To do: Search the listing below for the string "Lines" and show each line that contains it.

++++++++

(** Lines 39-49.  [if last_event_id:] is false for [None] and for the empty
    string; a [ValueError] from [int] is swallowed by the [except]. *)
Definition replay (last_event_id : option string) (st : store) : list chunk :=
  match last_event_id with
  | None => []
  | Some s =>
      if decide (s = "") then []
      else match py_int s with
           | Some last_id => missed_events (event_history st) last_id ≫= replay_chunks
           | None => []
           end
  end.

(** Lines 52-55: the connected event takes an id from the shared counter and
    is not stored. *)
Definition connected (st : store) : store * list chunk :=
  let c := event_id_counter st + 1 in
  (Store (event_history st) c,
   [IdLine c; EventLine "connected";
    DataLine (ConnectedNotice "Connected to SSE stream")]).

(** Lines 61-85, run without suspension up to the first yield: [now] is
    [datetime.utcnow().isoformat()] and [r] is [random.randint(1, 100)]. *)
Definition update (now : string) (r : Z) (st : store) : store * list chunk :=
  let c := event_id_counter st + 1 in
  let d := EventData now r ("Update #" +:+ pretty c) in
  let h := event_history st ++ [Event c "update" d] in
  let h' := if decide (100 < length h)%nat then drop 1 h else h in
  (Store h' c, [IdLine c; EventLine "update"; DataLine (UpdateData d)]).
(** C6, counterexample: the empty image.  A throwing client given the empty
    base64 string sends nothing, and given the empty buffer it sends a
    request that has no [body]. *)
Lemma empty_image_diverges :
  base64 [] = ""
  /\ first_submission (scripted [] "OK|2122988149" []) sample_errors 1 (sample_client true)
       {[ "base64" := JStr "" ]} start = None
  /\ first_submission (scripted [] "OK|2122988149" []) sample_errors 1 (sample_client true)
       {[ "buffer" := JBuffer [] ]} start
     = Some (api_request (sample_client true) "in" "post" {[ "method" := JStr "base64" ]}).
Proof. vm_compute. repeat split. Qed.

Lemma image_sources_converge_witness :
  first_submission (scripted [] "OK|2122988149" [x4d; x61; x6e]) sample_errors 1
    (sample_client true) {[ "base64" := JStr "TWFu" ]} start
  = Some (api_request (sample_client true) "in" "post"
            (<["body" := JStr "TWFu"]> {[ "method" := JStr "base64" ]}))
  /\ first_submission (scripted [] "OK|2122988149" [x4d; x61; x6e]) sample_errors 1
       (sample_client true) {[ "buffer" := JBuffer [x4d; x61; x6e] ]} start
     = Some (api_request (sample_client true) "in" "post"
               (<["body" := JStr "TWFu"]> {[ "method" := JStr "base64" ]}))
  /\ first_submission (scripted [] "OK|2122988149" [x4d; x61; x6e]) sample_errors 1
       (sample_client true) {[ "path" := JStr "captcha.png" ]} start
     = Some (api_request (sample_client true) "in" "post"
               (<["body" := JStr "TWFu"]> {[ "method" := JStr "base64" ]}))
  /\ first_submission (scripted [] "OK|2122988149" [x4d; x61; x6e]) sample_errors 1
       (sample_client true) {[ "url" := JStr "https://example.com/captcha.png" ]} start
     = Some (api_request (sample_client true) "in" "post"
               (<["body" := JStr "TWFu"]> {[ "method" := JStr "base64" ]})).
Proof.
  apply (image_sources_converge
           (scripted [] "OK|2122988149" [x4d; x61; x6e]) sample_errors (sample_client true)
           1 [x4d; x61; x6e] (JStr "captcha.png") (JStr "https://example.com/captcha.png")
           start); [discriminate | reflexivity ..].
Defined.
(** * Sellola socket server: session authorization and room routing

    A shallow embedding of the socket server's connection middleware
    (server.js, [io.use]) and of its event handlers (socketHandlers.js):
    [waitForDB], [getProductWithShop], [saveMessageNative] and the
    handlers of [join-quotation-room], [join-rfq-room],
    [join-product-room], [send-message], [typing] and [stop-typing].

    Conventions.
    - An id, a room name and an error message are [string]s.  A payload
      field that may be missing is an [option string]; [None] stands for
      [undefined]/[null], and [Some ""] is the one falsy string.
    - Everything the handlers await (the database, the token library, the
      socket adapter) is an oracle of the [World] record: the handlers are
      proved correct for every behaviour of those collaborators.
    - A handler is a computation in the monad [M]: it threads the
      observable effects (events emitted, rooms joined, documents handed
      to [insertOne]) and ends normally, by [return], or by a thrown
      error.  Effects done before a throw stay done, as in JavaScript. *)

From Stdlib Require Import String Ascii List Bool Arith ZArith Lia.
Import ListNotations.
Open Scope string_scope.

(** ** JavaScript values used by the handlers *)

Module JS.

(** [!!v] for a value that is a string or missing. *)
Definition truthy (v : option string) : bool :=
  match v with
  | Some s => negb (s =? "")
  | None => false
  end.

(** [a || b]. *)
Definition or_else (a b : option string) : option string :=
  if truthy a then a else b.

(** [hay.includes(needle)]. *)
Fixpoint includes (needle hay : string) : bool :=
  if String.prefix needle hay then true
  else match hay with
       | EmptyString => false
       | String _ rest => includes needle rest
       end.

(** Drop the first [n] characters. *)
Fixpoint drop (n : nat) (s : string) : string :=
  match n, s with
  | 0, _ => s
  | S _, EmptyString => EmptyString
  | S k, String _ rest => drop k rest
  end.

(** [s.replace(pat, rep)] for a string pattern: only the first
    occurrence is replaced. *)
Fixpoint replace_first (pat rep s : string) : string :=
  if String.prefix pat s then rep ++ drop (String.length pat) s
  else match s with
       | EmptyString => EmptyString
       | String c rest => String c (replace_first pat rep rest)
       end.

(** [[a, b].sort()] on two strings: the default comparison orders by code
    units and the sort is stable, so the pair is swapped only when the
    second is strictly smaller. *)
Definition sort2 (a b : string) : string * string :=
  if String.ltb b a then (b, a) else (a, b).

(** A settled promise: a value or a rejection carrying [error.message]. *)
Inductive result (A : Type) : Type :=
| Ok (a : A)
| Err (message : string).
Arguments Ok {A} a.
Arguments Err {A} message.

(** [Promise.race([p, timer])]: the promise settles first, or the timer does. *)
Inductive raced (A : Type) : Type :=
| Settled (r : result A)
| TimerFirst.
Arguments Settled {A} r.
Arguments TimerFirst {A}.

End JS.
Import JS.

(** ** Readiness gate: [waitForDB] *)

Module Readiness.

(** What one iteration of [waitForDB] observes. *)
Record Probe : Type := {
  readyState : Z;       (* mongoose.connection.readyState *)
  hasDb : bool;         (* mongoose.connection.db is set *)
  pingOk : bool;        (* db.admin().ping() resolves *)
  countOk : bool        (* collection('users').countDocuments resolves *)
}.

Record WaitResult : Type := {
  ready : bool;         (* the value returned *)
  attempts : nat;       (* iterations of the loop body that ran *)
  slept : nat           (* milliseconds spent in setTimeout *)
}.

Definition stateReady (p : Probe) : bool :=
  (readyState p =? 1)%Z && hasDb p.

Definition probeOk (p : Probe) : bool :=
  pingOk p && countOk p.

Definition attemptSucceeds (p : Probe) : bool :=
  stateReady p && probeOk p.

(** The [for] loop, [remaining = maxRetries - i].  The [catch] branch
    sleeps 500 ms and [continue]s; the other miss sleeps [delay]. *)
Fixpoint waitLoop (backend : nat -> Probe) (delay remaining i sleptSoFar : nat)
  : WaitResult :=
  match remaining with
  | 0 => {| ready := false; attempts := i; slept := sleptSoFar |}
  | S k =>
      let p := backend i in
      if stateReady p then
        if probeOk p
        then {| ready := true; attempts := S i; slept := sleptSoFar |}
        else waitLoop backend delay k (S i) (sleptSoFar + 500)
      else waitLoop backend delay k (S i) (sleptSoFar + delay)
  end.

Definition waitForDB (backend : nat -> Probe) (maxRetries delay : nat)
  : WaitResult :=
  waitLoop backend delay maxRetries 0 0.

Definition defaultRetries : nat := 15.
Definition defaultDelay : nat := 1000.

End Readiness.
Import Readiness.

(** ** Identity verifier: the [io.use] middleware *)

Module Auth.

Record Handshake : Type := {
  authToken : option string;        (* socket.handshake.auth.token *)
  authorization : option string     (* socket.handshake.headers.authorization *)
}.

Record Config : Type := {
  JWT_SECRET : option string;       (* module-level JWT_SECRET *)
  envJWT_SECRET : option string     (* process.env.JWT_SECRET *)
}.

Record Decoded : Type := {
  userId : option string;
  role : option string
}.

(** Why [jwt.verify] threw. *)
Inductive VerifyError : Type :=
| Malformed
| Expired
| BadSignature
| OtherFailure (message : string).

(** What the middleware hands to [next]. *)
Inductive Outcome : Type :=
| Accepted (userId role : option string)
| Refused (message : string).

Section Middleware.
(** [jwt.verify(token, secret)], from the jsonwebtoken package. *)
Variable jwtVerify : string -> string -> Decoded + VerifyError.

Definition extractToken (h : Handshake) : option string :=
  or_else (authToken h)
          (option_map (replace_first "Bearer " "") (authorization h)).

Definition authenticate (cfg : Config) (h : Handshake) : Outcome :=
  match extractToken h with
  | Some token =>
      if token =? "" then Refused "Authentication token required"
      else
        match or_else (JWT_SECRET cfg) (envJWT_SECRET cfg) with
        | Some secret =>
            if secret =? "" then Refused "JWT_SECRET not configured"
            else
              match jwtVerify token secret with
              | inl d => Accepted (userId d) (role d)
              | inr _ => Refused "Authentication failed"
              end
        | None => Refused "JWT_SECRET not configured"
        end
  | None => Refused "Authentication token required"
  end.
End Middleware.

End Auth.

(** ** Records read from the database, and the message documents *)

Module Data.

(** An [ObjectId], kept as its hexadecimal text ([toString()]). *)
Definition oid : Type := string.

(** A quotation with [populate('rfq')] applied: [q_rfq] is the id of the
    parent RFQ, or [None] when the reference did not resolve. *)
Record Quotation : Type := {
  quotedBy : string;
  q_rfq : option string
}.

Record RFQ : Type := {
  requestedBy : string
}.

(** [product.shop] as stored: an ObjectId, or something else that
    [new ObjectId(...)] has to parse (a string, or a value it prints). *)
Inductive ShopRef : Type :=
| RefOid (o : oid)
| RefText (s : string).

Record RawProduct : Type := {
  raw_name : option string;
  raw_shop : option ShopRef
}.

Record Shop : Type := {
  shop_id : oid;
  owner : option string      (* shop.owner, printed; None when missing *)
}.

(** What [getProductWithShop] returns: the product with [shop] replaced
    by the shop document, or by nothing. *)
Record Product : Type := {
  name : option string;
  shop : option Shop
}.

(** The argument of [saveMessageNative]. *)
Record MessageData : Type := {
  md_quotation : option string;
  md_rfq : option string;
  md_product : option string;
  md_sender : string;
  md_receiver : string;
  md_message : string;
  md_attachments : list string
}.

(** The document handed to [insertOne]; an absent field is a deleted key. *)
Record MessageDoc : Type := {
  doc_quotation : option oid;
  doc_rfq : option oid;
  doc_product : option oid;
  doc_sender : oid;
  doc_receiver : oid;
  doc_message : string;
  doc_attachments : list string;
  doc_readAt : option nat;
  doc_createdAt : nat;
  doc_v : nat
}.

Record UserProjection : Type := {
  user_id : oid;
  username : option string;
  email : option string;
  profile : option string
}.

(** [savedMessage.sender]: the stored ObjectId, or the user document put
    in its place by the sender lookup. *)
Inductive Sender : Type :=
| SenderRef (o : oid)
| SenderUser (u : UserProjection).

(** The document read back from the collection. *)
Record StoredMessage : Type := {
  st_id : oid;
  st_quotation : option oid;
  st_rfq : option oid;
  st_product : option oid;
  st_sender : option oid;
  st_receiver : oid;
  st_message : option string;
  st_attachments : option (list string);
  st_readAt : option nat;
  st_createdAt : nat
}.

(** [savedMessage] once the sender lookup has run. *)
Record SavedMessage : Type := {
  sv_stored : StoredMessage;
  sv_sender : option Sender
}.

Record FormattedSender : Type := {
  fs_id : string;
  fs_username : option string;
  fs_email : option string;
  fs_profile : option string
}.

(** [formattedMessage], the object both broadcasts carry. *)
Record FormattedMessage : Type := {
  fm_id : string;
  fm_quotation : option string;
  fm_rfq : option string;
  fm_product : option string;
  fm_sender : option FormattedSender;
  fm_receiver : string;
  fm_message : option string;
  fm_attachments : list string;
  fm_readAt : option nat;
  fm_createdAt : nat
}.

(** The payload object of an inbound event: every field is optional. *)
Record EventData : Type := {
  quotationId : option string;
  rfqId : option string;
  productId : option string;
  receiverId : option string;
  receiver : option string;
  message : option string;
  attachments : option (list string);
  room : option string
}.

End Data.
Import Data.

(** ** The collaborators, as oracles *)

Module Env.

Record World : Type := {
  (* what the i-th iteration of waitForDB observes *)
  backend : nat -> Probe;
  (* mongoose.connection.readyState and .db, read after the wait *)
  connState : Z;
  dbHandle : bool;
  (* db.admin().ping() inside saveMessageNative *)
  ping : result unit;
  (* new mongoose.Types.ObjectId(text) *)
  newObjectId : string -> result oid;
  (* new Date() *)
  now : nat;
  (* Quotation.findById(id).populate('rfq') and RFQ.findById(ref) *)
  findQuotation : string -> result (option Quotation);
  findRFQ : option string -> result (option RFQ);
  (* db.collection('products' | 'shops').findOne({ _id }) *)
  findProduct : oid -> result (option RawProduct);
  findShop : oid -> result (option Shop);
  (* the 5 s timer of join-product-room beats getProductWithShop *)
  productTimerFirst : bool;
  (* insertOne(doc) raced with 8 s: the insertedId of the result *)
  insertOne : MessageDoc -> raced (option oid);
  (* findOne({ _id }) on quotationmessages, raced with 5 s; the answer may
     depend on the documents this listener has handed to insertOne *)
  findMessage : list MessageDoc -> oid -> raced (option StoredMessage);
  (* findOne({ _id }, { projection }) on users, raced with 5 s *)
  findUser : oid -> raced (option UserProjection);
  (* io.in(room).fetchSockets(): the number of sockets *)
  fetchSockets : option string -> result nat
}.

End Env.
Import Env.

(** ** Effects and the handler monad *)

Module Eff.

Inductive ThreadKey : Type := KQuotation | KRfq | KProduct.

Inductive Payload : Type :=
| PError (message : string) (details : option string)
| PJoined (room : string) (key : ThreadKey) (id : option string)
| PMessage (message : FormattedMessage)
           (quotationId rfqId productId : option string)
| PTyping (userId : string) (typing : bool).

(** [socket.emit], [io.to(room).emit], [socket.to(room).emit]; a room
    that is [None] is the JavaScript [undefined]. *)
Inductive Target : Type :=
| Socket
| IoTo (room : option string)
| SocketTo (room : string).

Record Emission : Type := {
  target : Target;
  event : string;
  payload : Payload
}.

Record Effects : Type := {
  emitted : list Emission;     (* oldest first *)
  rooms : list string;         (* socket.rooms *)
  inserts : list MessageDoc    (* documents handed to insertOne *)
}.

Inductive outcome (A : Type) : Type :=
| Normal (a : A)
| Returned                     (* a [return;] of the handler *)
| Thrown (message : string).
Arguments Normal {A} a.
Arguments Returned {A}.
Arguments Thrown {A} message.
(** * ChannelGuardYT: the credential store and the PIN authenticator

    A shallow embedding of [modules/hashUtils.js], [modules/indexedDBService.js]
    and of the background script's message listener, with the properties the
    specification states about them.

    Conventions.
    - A JavaScript string is a [string]: a sequence of code units, here the
      code units below 256 (ISO 8859-1), on which [toLowerCase] and
      [TextEncoder.encode] are given exactly.
    - A [Uint8Array] is a [list Z] of values in [0, 256).
    - An [async] function is a computation over the [World]: the module
      variable [db], the persistent database and the fate of the storage
      requests still to come.  It settles as [Resolved], [Rejected] or stays
      [Pending]. *)

From Stdlib Require Import ZArith Ascii String List Bool Lia Sorted.
From stdpp Require Import gmap strings list.
Import ListNotations.

Local Open Scope string_scope.
Local Open Scope list_scope.
Local Open Scope Z_scope.

(* ===================================================================== *)
(** ** The JavaScript built-ins used by the sources *)
(* ===================================================================== *)

Module JS.

(** Code unit of a character. *)
Definition charCode (c : ascii) : Z := Z.of_N (N_of_ascii c).

Definition fromCharCode (z : Z) : ascii := ascii_of_N (Z.to_N z).

(** [String.prototype.toLowerCase] on one code unit below 256: the letters
    A-Z and the capital letters of U+00C0..U+00DE (U+00D7, the
    multiplication sign, is no letter) move up by 32; everything else is
    its own lower case. *)
Definition lowerChar (c : ascii) : ascii :=
  let u := charCode c in
  if ((65 <=? u) && (u <=? 90))
     || ((192 <=? u) && (u <=? 222) && negb (u =? 215))
  then fromCharCode (u + 32)
  else c.

Fixpoint toLowerCase (s : string) : string :=
  match s with
  | EmptyString => EmptyString
  | String c rest => String (lowerChar c) (toLowerCase rest)
  end.
Lemma string_compare_lt_trans s t u :
  String.compare s t = Lt -> String.compare t u = Lt -> String.compare s u = Lt.
Proof.
  revert t u. induction s as [|a s IH]; intros [|b t] [|c u]; simpl;
    try discriminate; auto.
  unfold Ascii.compare.
  destruct (N.compare_spec (Ascii.N_of_ascii a) (Ascii.N_of_ascii b)) as [Hab|Hab|Hab];
  destruct (N.compare_spec (Ascii.N_of_ascii b) (Ascii.N_of_ascii c)) as [Hbc|Hbc|Hbc];
  intros H1 H2; try discriminate;
  first [ rewrite (proj2 (N.compare_lt_iff _ _)) by lia; reflexivity
        | rewrite (proj2 (N.compare_eq_iff _ _)) by lia; eauto ].
Qed.

Lemma string_compare_le_trans s t u :
  String.compare s t <> Gt -> String.compare t u <> Gt -> String.compare s u <> Gt.
Proof.
  intros H1 H2. destruct (String.compare s t) eqn:Hst; [| |congruence].
  - now apply String.compare_eq_iff in Hst as ->.
  - destruct (String.compare t u) eqn:Htu; [| |congruence].
    + apply String.compare_eq_iff in Htu as ->. now rewrite Hst.
    + now rewrite (string_compare_lt_trans s t u).
Qed.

++++++++

Written response:
(** Lines 39-49.  [if last_event_id:] is false for [None] and for the empty
(** Lines 52-55: the connected event takes an id from the shared counter and
(** Lines 61-85, run without suspension up to the first yield: [now] is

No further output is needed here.